Lemma poly_createNode_miss context nameIn voiceFactory mixerModule voices sp effectFactory
    bufferSize w :
  default false sp = false ->
  nameIn +:+ toString (cfactory voiceFactory) +:+ "_poly" ∉ Poly_gWorkletProcessors w ->
  FaustPolyDspGenerator.createNode context nameIn voiceFactory mixerModule voices sp
    effectFactory bufferSize w
  = let name := nameIn +:+ toString (cfactory voiceFactory) +:+ "_poly" in
    let processorCode :=
      PolyProcessorCode name (json voiceFactory) (json <$> effectFactory) in
    if addModule_resolves (trace w) context processorCode then
      (Some (FaustPolyAudioWorkletNode context name voiceFactory mixerModule voices
               (if matches (compile_options (JSON_parse (json voiceFactory))) "-double"
                then 8%N else 4%N) effectFactory),
       {| Mono_gWorkletProcessors := Mono_gWorkletProcessors w;
          Poly_gWorkletProcessors := {[ name ]} ∪ Poly_gWorkletProcessors w;
          trace := trace w ++ [EvAddModule context processorCode true;
                               EvNewAudioWorkletNode context name] |})
    else
      (None,
       extend w [EvAddModule context processorCode false;
                 EvConsoleError "=> exception raised while running createMonoNode";
                 EvConsoleError "=> check that your page is served using https."]).
Proof.
  intros Hsp Hout.
  unfold FaustPolyDspGenerator.createNode, FaustPolyDspGenerator.has,
    FaustPolyDspGenerator.add, addModule, console_error, extend, bind, ret, emit.
  rewrite Hsp. rewrite bool_decide_eq_false_2 by done. simpl.
  destruct (addModule_resolves _ _ _); simpl; by rewrite <- ?app_assoc.
Qed.

Lemma sp_cases (sp : option bool) : sp = Some true \/ default false sp = false.
Proof. destruct sp as [[]|]; auto. Qed.

End generator_facts.

(** ** The registries account for the trace *)

Lemma accounted_initial : registry_accounted initial_world.
Proof. intros key. done. Qed.

Lemma accounted_extend (w : World) (evs : list Event) :
  forallb (fun e => negb (is_registration e)) evs = true ->
  registry_accounted w -> registry_accounted (extend w evs).
Proof.
  intros Hnone Hacc key. destruct (Hacc key) as [Hm Hp]. simpl.
  rewrite !count_extend_none;
    eauto using mono_registration_is_registration, poly_registration_is_registration.
Qed.

Section accounting.
Context `{Host}.

Lemma accounted_mono_createNode context nameIn factory sp bufferSize w :
  registry_accounted w ->
  registry_accounted
    (FaustMonoDspGenerator.createNode context nameIn factory sp bufferSize w).2.
Proof.
  intros Hacc. destruct (sp_cases sp) as [-> | Hsp].
  { rewrite mono_createNode_script. by apply accounted_extend. }
  destruct (decide (nameIn +:+ toString (cfactory factory) ∈ Mono_gWorkletProcessors w))
    as [Hin | Hout].
  { rewrite mono_createNode_hit by done. by apply accounted_extend. }
  rewrite mono_createNode_miss by done. cbv zeta.
  destruct (addModule_resolves _ _ _); [|by apply accounted_extend].
  intros key. destruct (Hacc key) as [Hm Hp]. simpl. rewrite !count_app, Hm, Hp.
  split; [|unfold count; simpl; lia].
  unfold count. simpl.
  set (name := nameIn +:+ toString (cfactory factory)) in *.
  destruct (decide (name = key)) as [<- | Hne].
  - rewrite (bool_decide_eq_true_2 (name = name)) by done.
    rewrite (bool_decide_eq_false_2 (name ∈ Mono_gWorkletProcessors w)) by done.
    by rewrite bool_decide_eq_true_2 by set_solver.
  - rewrite (bool_decide_eq_false_2 (name = key)) by done. simpl. rewrite Nat.add_0_r.
    apply (f_equal (fun b : bool => if b then 1 else 0)), bool_decide_ext.
    rewrite elem_of_union, elem_of_singleton. intuition congruence.
Qed.

Lemma accounted_poly_createNode context nameIn voiceFactory mixerModule voices sp
    effectFactory bufferSize w :
  registry_accounted w ->
  registry_accounted
    (FaustPolyDspGenerator.createNode context nameIn voiceFactory mixerModule voices sp
       effectFactory bufferSize w).2.
Proof.
  intros Hacc. destruct (sp_cases sp) as [-> | Hsp].
  { rewrite poly_createNode_script. by apply accounted_extend. }
  destruct (decide (nameIn +:+ toString (cfactory voiceFactory) +:+ "_poly"
                      ∈ Poly_gWorkletProcessors w)) as [Hin | Hout].
  { rewrite poly_createNode_hit by done. by apply accounted_extend. }
  rewrite poly_createNode_miss by done. cbv zeta.
  destruct (addModule_resolves _ _ _); [|by apply accounted_extend].
  intros key. destruct (Hacc key) as [Hm Hp]. simpl. rewrite !count_app, Hm, Hp.
  split; [unfold count; simpl; lia|].
  unfold count. simpl.
  set (name := nameIn +:+ toString (cfactory voiceFactory) +:+ "_poly") in *.
  destruct (decide (name = key)) as [<- | Hne].
  - rewrite (bool_decide_eq_true_2 (name = name)) by done.
    rewrite (bool_decide_eq_false_2 (name ∈ Poly_gWorkletProcessors w)) by done.
    by rewrite bool_decide_eq_true_2 by set_solver.
  - rewrite (bool_decide_eq_false_2 (name = key)) by done. simpl. rewrite Nat.add_0_r.
    apply (f_equal (fun b : bool => if b then 1 else 0)), bool_decide_ext.
    rewrite elem_of_union, elem_of_singleton. intuition congruence.
Qed.

(** [compileNode], unfolded once. *)
Lemma mono_compileNode_unfold this context name compiler code args sp bufferSize w :
  FaustMonoDspGenerator.compileNode this context name compiler code args sp bufferSize w
  = let w1 := extend w [EvCreateMonoDSPFactory name code args] in
    match createMonoDSPFactory compiler name code args with
    | Some factory =>
        let (node, w2) :=
          FaustMonoDspGenerator.createNode context name factory sp bufferSize w1 in
        ((node, {| FaustMonoDspGenerator.fFactory := Some factory |}), w2)
    | None => ((None, {| FaustMonoDspGenerator.fFactory := None |}), w1)
    end.
Proof.
  unfold FaustMonoDspGenerator.compileNode, bind, ret. simpl.
  by destruct (createMonoDSPFactory compiler name code args).
Qed.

※ ※ ※

» TASK ITEM
Starting at the line that contains "effectFactory bufferSize w).2." and stopping after the line that contains "w)) as [Hin | Hout].", write out every line exactly as it appears above, and no other line.

» EXPECTED OUTPUT
       effectFactory bufferSize w).2.
Proof.
  intros Hacc. destruct (sp_cases sp) as [-> | Hsp].
  { rewrite poly_createNode_script. by apply accounted_extend. }
  destruct (decide (nameIn +:+ toString (cfactory voiceFactory) +:+ "_poly"
                      ∈ Poly_gWorkletProcessors w)) as [Hin | Hout].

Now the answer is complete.